For more than a generation, climatologists have known what we are facing. In order to prepare for this future, the cooperation and energy of all will be needed, said Roland Psenner, President of Eurac Research, emphasising the interdisciplinary orientation of the Futurological Congress. Indeed, in this edition, the Congress tried to touch on all facets of the topic of energy. In view of the threatening situation in which humanity and planet Earth find themselves, a lot of attention was given to physical energy, global energy consumption and our more than problematic way of economic life. Speakers included Graeme Maxton, environmental economist and former Secretary General of the Club of Rome, Harald Desing, environmental engineer at the Empa – Swiss Federal Laboratories for Material Science and Technology in St. Gallen, and Wolfram Sparber, head of the Institute for Renewable Energy at Eurac Research. They all emphasised that the switch to renewable energies is not a utopia of the future, but - for example, through the use of solar energy - is already possible and absolutely necessary today. The technologies are available, what is missing is the will of the big players in politics and business as well as the awareness in our individualised society.
The building industry and urban planning were the focus of Areti Markopoulou's presentation. Existing buildings are responsible for as much as 40 percent of energy consumption in the EU, the architect and urban technologist stressed. She presented various examples of how building and architecture can contribute to a climate-friendly future - among other things, by not only using nature as a model for design, but by planning design with nature.

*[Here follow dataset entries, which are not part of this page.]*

(** A constant over a range is reported at every step of it: when the range does not
    overflow, has at most a million steps and the budget covers them, the response has
    one point at the start and one at each further step up to the end, no more and no
    fewer, and the budget pays for exactly these points. *)
Theorem constant_on_every_step start stop step value b : in_int64 start → in_int64 stop → start ≤ stop → 0 < step →
  in_int64 (stop - start) → (stop - start) / step < 1000000 → (stop - start) / step < b_outputSamples b →
  ∃ b' points, constantPoints (Some start) (Some stop) (Some step) value b = Some (Ok (b', points)) ∧
    points = map (λ t, (stampOf t, FormatFloat_f value)) (grid start step (length points)) ∧
    (∀ t, t ∈ grid start step (length points) ↔ ∃ i, 0 ≤ i ∧ t = start + i * step ∧ t ≤ stop) ∧
    b_outputSamples b' + Z.of_nat (length points) = b_outputSamples b.
Proof.
  intros Hi1 Hi2 Hle Hs Hd Hm Hb. rewrite constant_points by done. eexists _, _. split; [done|].
  set (n := Z.to_nat _). rewrite length_map, grid_length.
  split; [done|]. split; [|cbn; lia]. intros t. unfold grid.
  assert (0 ≤ (stop - start) / step) by (apply Z.div_pos; lia).
  rewrite (list_elem_of_fmap (λ i, start + Z.of_nat i * step)). split.
  - intros (i & -> & Hi%elem_of_seq). exists (Z.of_nat i). split; [lia|]. split; [done|].
    assert (Z.of_nat i ≤ (stop - start) / step) as Hq by lia.
    pose proof (Z.mul_div_le (stop - start) step Hs). nia.
  - intros (i & Hi & -> & Ht). exists (Z.to_nat i). split; [lia|]. apply elem_of_seq.
    assert (i ≤ (stop - start) / step) by (apply Z.div_le_lower_bound; lia). lia.
Qed.

(** When the range overflows, the capacity is negative and [make] panics. *)
Lemma constant_range_overflow value b : 0 ≤ b_outputSamples b →
  constantPoints (Some (- 9 * 10 ^ 18)) (Some (9 * 10 ^ 18)) (Some (60 * 10 ^ 9)) value b = None.
Proof.
  intros Hb. unfold constantPoints.
  change (Z.quot _ (60 * 10 ^ 9)) with (Z.quot (wrap64 (9 * 10 ^ 18 - - 9 * 10 ^ 18)) (60 * 10 ^ 9)).
  change ((9 * 10 ^ 18 <? - 9 * 10 ^ 18) || _) with false. cbv iota zeta.
  change (constantCount _ _ _) with (-7445733). rewrite (proj2 (Z.ltb_ge _ _)) by lia. done.
Qed.

End Matching.

(** ** Witnesses *)

Module BinaryDemo.
Import Filter.FilterDemo Pipe.PipeDemo.
#[local] Existing Instance integers.
#[local] Existing Instance integer_order.
#[local] Existing Instance no_json.

#[local] Instance integer_arithmetic : Arithmetic := {|
  Fadd := Z.add;
  Fsub := Z.sub;
  Fdiv := Z.div;
  Fmod := Z.modulo;
  Fpow := Z.pow;
  ParseFloatValue s := default 0 (Atoi s)
|}.

#[local] Instance integer_dec : EqDecision F := Z.eq_dec.
#[local] Instance integer_countable : Countable F := Z_countable.

Definition metric1 (pod : string) : gmap string string := <["app" := "x"]> (<["pod" := pod]> ∅).

(** Two responses: one series each, at the timestamps 10 and 20, and 20 and 30. *)
#[local] Instance two_responses : Responses := {|
  decodeSeries body :=
    if String.eqb body "left" then
      Ok [mkSeries _ (metric1 "a") [] [[JNumber 10; JString "1"]; [JNumber 20; JString "2"]]]
    else if String.eqb body "right" then
      Ok [mkSeries _ (metric1 "b") [] [[JNumber 20; JString "5"]; [JNumber 30; JString "6"]]]
    else Err "unexpected end of JSON input";
  stampText := Itoa
|}.

Lemma demo_valid pod : ValidString pod = true → valid_labels (metric1 pod).
Proof. intros Hp. repeat (apply map_Forall_insert_2; [by split|]). apply map_Forall_empty. Qed.

Lemma demo_decodes : decodes_valid.
Proof.
  intros body l. cbn. destruct (String.eqb body "left"); [|destruct (String.eqb body "right"); [|done]];
    intros [= <-]; (constructor; [by apply demo_valid|constructor]).
Qed.

Definition onApp : option VectorMatching := Some (mkVM "on" ["app"] "" []).
Definition sampleA : binarySample := mkSample (metric1 "a") 2.
Definition sampleB : binarySample := mkSample (metric1 "b") 5.

Lemma demo_samples : Forall valid_sample [sampleA] ∧ Forall valid_sample [sampleB].
Proof. by split; (constructor; [apply demo_valid|constructor]). Qed.

(** An emitter that collects the samples. *)
Definition collectSample (x : binarySample) (st : list (gmap string string * Z))
    : result (list (gmap string string * Z)) := Ok (st ++ [(s_labels x, s_value x)]).

Lemma set_operations_select_witness :
  matchBinaryEvaluation collectSample [sampleA] [sampleB] "and" (binOpExprToVMInfo onApp) false [] =
  Ok [(metric1 "a", 2)].
Proof.
  etransitivity; [refine (set_operations_select collectSample [sampleA] [sampleB] "and" _ false [] _ _ _)|];
    [exact (proj1 demo_samples)|exact (proj2 demo_samples)|reflexivity|vm_compute; reflexivity].
Defined.

Lemma join_evaluation_witness :
  matchBinaryEvaluation collectSample [sampleA] [sampleB] "+" (binOpExprToVMInfo onApp) false [] =
  Ok [(<["app" := "x"]> ∅, 7)].
Proof.
  etransitivity; [refine (proj1 (join_evaluation collectSample [sampleA] [sampleB] "+" (binOpExprToVMInfo onApp) false [] _ _ _) _)|];
    [exact (proj1 demo_samples)|exact (proj2 demo_samples)|reflexivity| |vm_compute; reflexivity].
  apply NoDup_cons. split; [apply not_elem_of_nil|constructor].
Defined.

Definition decoded (body : string) : samples :=
  match binarySamplesByTime body with Ok m => m | Err _ => ∅ end.

Lemma decoded_ok body : is_ok (binarySamplesByTime body) = true → binarySamplesByTime body = Ok (decoded body).
Proof. unfold decoded. by destruct (binarySamplesByTime body). Qed.

Lemma checked_operands_join_witness :
  matchBinaryEvaluation collectSample (samplesAt (decoded "left") 20) (samplesAt (decoded "right") 20) "/"
    (binOpExprToVMInfo onApp) false [] = Ok [(<["app" := "x"]> ∅, 0)].
Proof.
  etransitivity;
    [refine (proj2 (checked_operands_join collectSample "left" "right" "/" onApp (decoded "left") (decoded "right")
                      20 false [] _ _ _ _ _ _ _))|];
    [exact demo_decodes|by repeat constructor|reflexivity|reflexivity|vm_compute; reflexivity| | |vm_compute; reflexivity].
  all: apply decoded_ok; vm_compute; reflexivity.
Defined.

Definition demoResult : evalState :=
  match matchBinaryMetricResults "left" "right" "-" (binOpExprToVMInfo onApp) false None with
  | Ok st => st
  | Err _ => (binaryEvaluationContext None, ∅)
  end.

Lemma demo_result : matchBinaryMetricResults "left" "right" "-" (binOpExprToVMInfo onApp) false None = Ok (demoResult.1, demoResult.2).
Proof.
  unfold demoResult. destruct (matchBinaryMetricResults _ _ _ _ _ _) as [[b m]|e] eqn:E; [done|].
  assert (is_ok (matchBinaryMetricResults "left" "right" "-" (binOpExprToVMInfo onApp) false None) = true) as Hok
    by (vm_compute; reflexivity).
  by rewrite E in Hok.
Qed.

Lemma binary_result_series_witness :
  pointTotal (snd demoResult) = 1 ∧ b_outputSamples (fst demoResult) = 999999 ∧
  ∃ lhs rhs, binarySamplesByTime "left" = Ok lhs ∧ binarySamplesByTime "right" = Ok rhs ∧ NoDup (axis lhs rhs).
Proof.
  split; [vm_compute; reflexivity|]. split; [vm_compute; reflexivity|].
  destruct (binary_result_series "left" "right" "-" (binOpExprToVMInfo onApp) false None _ _ demo_result)
    as (lhs & rhs & El & Er & Hn & _).
  exists lhs, rhs. split; [exact El|]. split; [exact Er|exact Hn].
Defined.

Lemma encoded_response_exact_witness :
  encodeBinarySeries (snd demoResult) "matrix" 200 (fst demoResult) = Ok (responseJson (snd demoResult) "matrix").
Proof.
  refine (proj1 (encoded_response_exact (snd demoResult) "matrix" 200 (fst demoResult) _ _) _).
  - vm_compute. discriminate.
  - apply Forall_forall. intros s _ E. discriminate E.
  - vm_compute. reflexivity.
Defined.

Lemma constant_on_every_step_witness :
  ∃ b' points, constantPoints (Some 0) (Some 100) (Some 30) (Fof_int 7) (binaryEvaluationContext None) = Some (Ok (b', points)) ∧
    b_outputSamples b' + Z.of_nat (length points) = 1000000.
Proof.
  destruct (constant_on_every_step 0 100 30 (Fof_int 7) (binaryEvaluationContext None)) as (b' & points & E & _ & _ & Hb);
    [vm_compute; intuition discriminate|vm_compute; intuition discriminate|discriminate|reflexivity
    |vm_compute; intuition discriminate|reflexivity|reflexivity|].
  exists b', points. split; [exact E|exact Hb].
Defined.

End BinaryDemo.

End Binary.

For mountain guide Michaela Egarter, nature is her immediate workplace. The effects of our current way of life and climate change are clearly noticeable on the mountain, she described in conversation with Harald Pechlaner. The energy we draw from nature must be returned to it with respect, she said. Fabio Pacucci, astrophysicist at Harvard University, already looked beyond our terrestrial borders. He spoke about his research on black holes and their importance as the most efficient energy sources in the universe. In a distant future, they could enable humanity to live on other planets as well, to establish galactic trade and communication relations - provided, of course, that we don't blow ourselves out first.
Small herds of beach animals, so-called Strandbeests, could soon be on the move without any human assistance at all. At least if their creator Theo Jansen has his way. The Dutch artist combines evolutionary bionics and engineering sciences in his fascinating kinetic art objects. At the Futurological Congress, he not only presented his various herds, but also vividly demonstrated the ways in which they come to life.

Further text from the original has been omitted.